• DATA EXTRACT
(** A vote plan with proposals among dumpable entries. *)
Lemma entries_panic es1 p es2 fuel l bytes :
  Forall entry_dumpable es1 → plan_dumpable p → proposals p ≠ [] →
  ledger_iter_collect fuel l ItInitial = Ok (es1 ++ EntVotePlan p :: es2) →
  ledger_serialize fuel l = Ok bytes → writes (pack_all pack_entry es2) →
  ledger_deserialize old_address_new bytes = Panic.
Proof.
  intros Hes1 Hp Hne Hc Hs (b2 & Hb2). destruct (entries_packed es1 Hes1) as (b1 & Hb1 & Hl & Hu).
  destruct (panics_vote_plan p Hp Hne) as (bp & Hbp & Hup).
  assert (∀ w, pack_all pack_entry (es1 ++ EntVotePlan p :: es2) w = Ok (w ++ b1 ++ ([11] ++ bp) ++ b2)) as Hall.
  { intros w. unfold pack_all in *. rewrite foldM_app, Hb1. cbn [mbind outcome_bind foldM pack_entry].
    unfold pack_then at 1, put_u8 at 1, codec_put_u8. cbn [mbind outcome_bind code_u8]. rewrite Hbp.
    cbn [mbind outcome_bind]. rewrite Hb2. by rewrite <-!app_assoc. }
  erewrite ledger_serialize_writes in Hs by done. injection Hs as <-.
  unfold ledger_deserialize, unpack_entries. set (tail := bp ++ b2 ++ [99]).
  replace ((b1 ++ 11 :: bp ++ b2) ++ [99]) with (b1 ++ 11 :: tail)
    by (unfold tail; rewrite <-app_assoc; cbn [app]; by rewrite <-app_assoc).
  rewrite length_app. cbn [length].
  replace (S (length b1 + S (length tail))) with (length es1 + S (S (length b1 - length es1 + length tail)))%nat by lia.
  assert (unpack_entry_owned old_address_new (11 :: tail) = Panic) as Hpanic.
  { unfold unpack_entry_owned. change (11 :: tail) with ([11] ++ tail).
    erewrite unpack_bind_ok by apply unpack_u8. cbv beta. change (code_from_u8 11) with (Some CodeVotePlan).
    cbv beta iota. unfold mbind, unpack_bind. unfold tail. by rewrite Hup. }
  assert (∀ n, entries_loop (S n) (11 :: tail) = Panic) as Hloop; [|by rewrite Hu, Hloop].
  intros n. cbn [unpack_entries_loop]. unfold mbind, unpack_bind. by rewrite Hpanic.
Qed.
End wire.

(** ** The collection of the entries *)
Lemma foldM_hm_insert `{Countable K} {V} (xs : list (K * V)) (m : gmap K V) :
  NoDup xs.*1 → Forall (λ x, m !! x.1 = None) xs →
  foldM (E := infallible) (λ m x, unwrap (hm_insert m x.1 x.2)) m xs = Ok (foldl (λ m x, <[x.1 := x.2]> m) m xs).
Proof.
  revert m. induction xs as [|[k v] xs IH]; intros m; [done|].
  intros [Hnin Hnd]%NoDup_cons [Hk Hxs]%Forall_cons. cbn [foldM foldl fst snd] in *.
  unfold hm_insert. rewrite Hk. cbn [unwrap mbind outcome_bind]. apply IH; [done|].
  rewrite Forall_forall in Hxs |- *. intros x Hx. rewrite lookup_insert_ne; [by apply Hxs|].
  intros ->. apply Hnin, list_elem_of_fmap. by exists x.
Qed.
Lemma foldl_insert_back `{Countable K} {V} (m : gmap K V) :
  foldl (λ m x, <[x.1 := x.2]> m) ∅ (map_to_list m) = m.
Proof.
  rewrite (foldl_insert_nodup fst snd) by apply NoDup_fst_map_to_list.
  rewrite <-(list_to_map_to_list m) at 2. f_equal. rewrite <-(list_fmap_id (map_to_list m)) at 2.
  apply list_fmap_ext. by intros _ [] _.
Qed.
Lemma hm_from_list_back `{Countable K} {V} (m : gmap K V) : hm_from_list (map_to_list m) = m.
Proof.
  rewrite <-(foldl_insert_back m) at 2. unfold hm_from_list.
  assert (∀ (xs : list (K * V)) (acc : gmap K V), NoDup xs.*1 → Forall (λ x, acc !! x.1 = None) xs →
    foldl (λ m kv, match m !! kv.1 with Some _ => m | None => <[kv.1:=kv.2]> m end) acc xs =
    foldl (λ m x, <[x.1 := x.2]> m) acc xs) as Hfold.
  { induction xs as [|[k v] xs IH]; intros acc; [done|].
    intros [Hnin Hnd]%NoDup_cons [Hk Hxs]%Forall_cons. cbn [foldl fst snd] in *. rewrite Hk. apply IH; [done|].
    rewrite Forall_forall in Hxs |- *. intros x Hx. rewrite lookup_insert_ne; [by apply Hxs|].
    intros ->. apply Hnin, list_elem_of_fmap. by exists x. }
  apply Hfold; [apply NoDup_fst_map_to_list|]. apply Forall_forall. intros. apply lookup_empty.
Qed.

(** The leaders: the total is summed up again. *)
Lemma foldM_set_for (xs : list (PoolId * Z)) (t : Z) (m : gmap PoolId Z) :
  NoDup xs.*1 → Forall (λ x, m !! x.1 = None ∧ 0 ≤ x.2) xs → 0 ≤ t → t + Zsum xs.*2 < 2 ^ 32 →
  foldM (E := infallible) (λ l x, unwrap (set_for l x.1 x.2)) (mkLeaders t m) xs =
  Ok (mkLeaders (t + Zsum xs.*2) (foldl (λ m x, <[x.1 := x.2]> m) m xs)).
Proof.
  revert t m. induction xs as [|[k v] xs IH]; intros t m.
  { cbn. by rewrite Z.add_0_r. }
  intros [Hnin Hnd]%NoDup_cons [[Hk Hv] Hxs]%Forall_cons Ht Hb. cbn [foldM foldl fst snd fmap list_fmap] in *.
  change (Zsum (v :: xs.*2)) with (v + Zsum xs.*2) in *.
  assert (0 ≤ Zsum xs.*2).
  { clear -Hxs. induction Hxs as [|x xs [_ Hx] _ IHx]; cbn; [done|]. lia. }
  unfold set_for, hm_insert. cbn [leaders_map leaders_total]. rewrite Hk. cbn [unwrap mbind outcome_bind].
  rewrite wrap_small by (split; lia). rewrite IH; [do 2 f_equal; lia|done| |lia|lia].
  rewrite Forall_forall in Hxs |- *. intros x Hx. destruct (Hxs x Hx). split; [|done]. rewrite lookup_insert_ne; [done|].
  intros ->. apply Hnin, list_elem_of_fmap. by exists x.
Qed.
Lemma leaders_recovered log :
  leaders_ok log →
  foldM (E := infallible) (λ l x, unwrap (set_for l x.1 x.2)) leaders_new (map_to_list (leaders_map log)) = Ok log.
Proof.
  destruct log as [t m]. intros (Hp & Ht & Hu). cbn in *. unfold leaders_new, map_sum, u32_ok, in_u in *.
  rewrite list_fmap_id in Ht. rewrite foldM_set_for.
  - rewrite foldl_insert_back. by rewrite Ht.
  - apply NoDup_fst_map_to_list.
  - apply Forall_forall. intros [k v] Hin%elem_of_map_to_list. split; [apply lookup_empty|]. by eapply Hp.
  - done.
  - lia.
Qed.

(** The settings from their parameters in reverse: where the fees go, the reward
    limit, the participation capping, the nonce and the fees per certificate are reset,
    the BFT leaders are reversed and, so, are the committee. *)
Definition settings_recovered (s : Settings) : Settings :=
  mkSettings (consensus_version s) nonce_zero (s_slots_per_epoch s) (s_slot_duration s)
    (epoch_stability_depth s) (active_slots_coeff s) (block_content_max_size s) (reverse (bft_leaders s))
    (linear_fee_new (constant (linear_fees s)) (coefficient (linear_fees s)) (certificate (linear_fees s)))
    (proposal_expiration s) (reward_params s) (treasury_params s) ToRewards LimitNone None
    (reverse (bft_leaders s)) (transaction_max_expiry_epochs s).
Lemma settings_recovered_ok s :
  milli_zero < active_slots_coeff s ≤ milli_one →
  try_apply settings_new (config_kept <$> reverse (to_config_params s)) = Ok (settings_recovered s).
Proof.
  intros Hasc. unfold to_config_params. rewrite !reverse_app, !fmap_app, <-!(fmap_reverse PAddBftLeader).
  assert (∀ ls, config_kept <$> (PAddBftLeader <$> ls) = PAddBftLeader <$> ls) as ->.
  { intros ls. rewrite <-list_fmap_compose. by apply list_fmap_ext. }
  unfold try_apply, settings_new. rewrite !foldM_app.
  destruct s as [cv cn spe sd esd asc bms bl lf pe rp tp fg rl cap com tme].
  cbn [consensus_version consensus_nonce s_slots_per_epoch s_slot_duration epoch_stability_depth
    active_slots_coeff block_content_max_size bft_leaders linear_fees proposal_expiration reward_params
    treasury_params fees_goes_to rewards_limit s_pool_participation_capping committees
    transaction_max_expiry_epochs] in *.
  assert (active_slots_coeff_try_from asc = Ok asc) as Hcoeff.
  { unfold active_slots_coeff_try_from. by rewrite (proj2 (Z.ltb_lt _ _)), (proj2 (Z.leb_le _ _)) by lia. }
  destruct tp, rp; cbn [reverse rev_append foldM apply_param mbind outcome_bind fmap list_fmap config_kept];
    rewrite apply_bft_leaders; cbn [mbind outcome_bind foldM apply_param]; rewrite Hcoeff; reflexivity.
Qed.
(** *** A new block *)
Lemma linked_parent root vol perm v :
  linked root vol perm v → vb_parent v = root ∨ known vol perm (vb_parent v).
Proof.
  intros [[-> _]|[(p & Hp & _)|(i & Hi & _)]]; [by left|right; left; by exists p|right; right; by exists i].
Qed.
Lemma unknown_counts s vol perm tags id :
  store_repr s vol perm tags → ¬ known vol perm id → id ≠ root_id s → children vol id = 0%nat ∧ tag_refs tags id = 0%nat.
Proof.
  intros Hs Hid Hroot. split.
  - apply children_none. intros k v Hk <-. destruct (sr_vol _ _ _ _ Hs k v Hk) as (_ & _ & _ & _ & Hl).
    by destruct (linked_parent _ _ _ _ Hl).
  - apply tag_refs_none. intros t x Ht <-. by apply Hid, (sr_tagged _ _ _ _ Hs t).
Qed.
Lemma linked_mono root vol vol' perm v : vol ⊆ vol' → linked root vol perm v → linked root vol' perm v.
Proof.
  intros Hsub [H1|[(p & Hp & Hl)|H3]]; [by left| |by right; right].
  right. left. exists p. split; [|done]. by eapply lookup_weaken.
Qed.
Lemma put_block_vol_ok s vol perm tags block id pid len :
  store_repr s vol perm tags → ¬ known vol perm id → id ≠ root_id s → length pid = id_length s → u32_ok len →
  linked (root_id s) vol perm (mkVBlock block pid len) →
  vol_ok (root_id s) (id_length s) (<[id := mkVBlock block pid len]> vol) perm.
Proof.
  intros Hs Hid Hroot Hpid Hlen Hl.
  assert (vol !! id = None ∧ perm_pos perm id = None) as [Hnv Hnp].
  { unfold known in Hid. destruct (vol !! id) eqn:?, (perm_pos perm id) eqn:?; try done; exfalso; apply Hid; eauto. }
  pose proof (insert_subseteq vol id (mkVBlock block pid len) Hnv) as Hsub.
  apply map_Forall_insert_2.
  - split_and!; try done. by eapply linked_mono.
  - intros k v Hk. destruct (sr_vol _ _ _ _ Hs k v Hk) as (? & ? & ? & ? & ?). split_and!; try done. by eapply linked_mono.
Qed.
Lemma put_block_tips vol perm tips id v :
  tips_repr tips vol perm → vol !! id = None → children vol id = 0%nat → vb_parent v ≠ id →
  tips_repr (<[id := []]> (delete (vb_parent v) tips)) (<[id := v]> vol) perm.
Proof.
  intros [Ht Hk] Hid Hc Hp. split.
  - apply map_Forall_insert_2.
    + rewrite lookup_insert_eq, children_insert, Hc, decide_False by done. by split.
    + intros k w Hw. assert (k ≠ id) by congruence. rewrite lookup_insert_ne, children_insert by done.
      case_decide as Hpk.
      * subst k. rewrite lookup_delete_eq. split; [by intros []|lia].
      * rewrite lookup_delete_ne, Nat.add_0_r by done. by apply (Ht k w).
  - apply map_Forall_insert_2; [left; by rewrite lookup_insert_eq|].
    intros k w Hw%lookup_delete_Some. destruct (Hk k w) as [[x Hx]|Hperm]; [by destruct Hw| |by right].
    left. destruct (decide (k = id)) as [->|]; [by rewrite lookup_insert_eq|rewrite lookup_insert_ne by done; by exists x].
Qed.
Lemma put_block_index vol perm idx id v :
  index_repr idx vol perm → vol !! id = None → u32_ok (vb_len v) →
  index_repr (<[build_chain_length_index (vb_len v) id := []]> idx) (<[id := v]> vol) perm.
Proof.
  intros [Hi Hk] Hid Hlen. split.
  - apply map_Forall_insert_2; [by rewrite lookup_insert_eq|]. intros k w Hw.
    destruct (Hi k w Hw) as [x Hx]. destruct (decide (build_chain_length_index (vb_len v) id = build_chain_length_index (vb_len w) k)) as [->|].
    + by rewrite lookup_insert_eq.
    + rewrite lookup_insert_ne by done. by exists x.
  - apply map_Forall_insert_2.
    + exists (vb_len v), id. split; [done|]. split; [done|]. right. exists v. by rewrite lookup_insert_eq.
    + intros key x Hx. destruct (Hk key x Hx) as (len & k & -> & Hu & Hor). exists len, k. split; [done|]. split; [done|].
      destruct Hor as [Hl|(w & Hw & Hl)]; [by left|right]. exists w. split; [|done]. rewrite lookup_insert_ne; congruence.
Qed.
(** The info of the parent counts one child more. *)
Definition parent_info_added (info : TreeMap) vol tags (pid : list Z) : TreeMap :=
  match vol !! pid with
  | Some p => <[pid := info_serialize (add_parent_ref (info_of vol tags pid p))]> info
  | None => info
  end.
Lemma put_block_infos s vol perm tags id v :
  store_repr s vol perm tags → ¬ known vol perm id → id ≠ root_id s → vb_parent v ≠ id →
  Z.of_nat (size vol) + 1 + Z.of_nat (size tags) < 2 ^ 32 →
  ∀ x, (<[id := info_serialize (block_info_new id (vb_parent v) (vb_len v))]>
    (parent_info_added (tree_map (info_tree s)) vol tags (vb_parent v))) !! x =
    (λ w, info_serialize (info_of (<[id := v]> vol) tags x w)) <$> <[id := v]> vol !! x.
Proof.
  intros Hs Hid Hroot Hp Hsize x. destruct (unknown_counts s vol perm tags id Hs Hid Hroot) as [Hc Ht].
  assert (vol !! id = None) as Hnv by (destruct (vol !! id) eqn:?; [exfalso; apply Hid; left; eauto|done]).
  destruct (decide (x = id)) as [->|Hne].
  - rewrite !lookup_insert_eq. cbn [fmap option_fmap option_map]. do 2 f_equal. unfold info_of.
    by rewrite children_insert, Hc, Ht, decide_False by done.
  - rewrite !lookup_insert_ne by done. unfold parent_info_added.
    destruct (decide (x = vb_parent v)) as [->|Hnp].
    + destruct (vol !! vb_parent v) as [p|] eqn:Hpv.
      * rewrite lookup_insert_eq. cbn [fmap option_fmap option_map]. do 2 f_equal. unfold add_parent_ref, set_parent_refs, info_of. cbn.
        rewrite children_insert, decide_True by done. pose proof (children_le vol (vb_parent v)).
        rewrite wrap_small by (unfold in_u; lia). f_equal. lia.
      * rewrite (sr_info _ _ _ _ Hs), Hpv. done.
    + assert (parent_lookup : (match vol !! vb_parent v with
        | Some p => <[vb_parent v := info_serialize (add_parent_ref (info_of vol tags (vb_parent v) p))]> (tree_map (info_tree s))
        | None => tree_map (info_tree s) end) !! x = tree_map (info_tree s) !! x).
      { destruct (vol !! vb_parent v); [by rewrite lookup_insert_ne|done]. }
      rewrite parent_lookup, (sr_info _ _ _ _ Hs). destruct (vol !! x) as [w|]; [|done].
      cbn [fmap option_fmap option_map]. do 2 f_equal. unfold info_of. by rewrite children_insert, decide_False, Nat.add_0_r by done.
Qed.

• WHAT TO PRODUCE
Above are the records; report each line in them that includes the word "Hcoeff".

• SOLUTION TO THE EXERCISE
  assert (active_slots_coeff_try_from asc = Ok asc) as Hcoeff.
    rewrite apply_bft_leaders; cbn [mbind outcome_bind foldM apply_param]; rewrite Hcoeff; reflexivity.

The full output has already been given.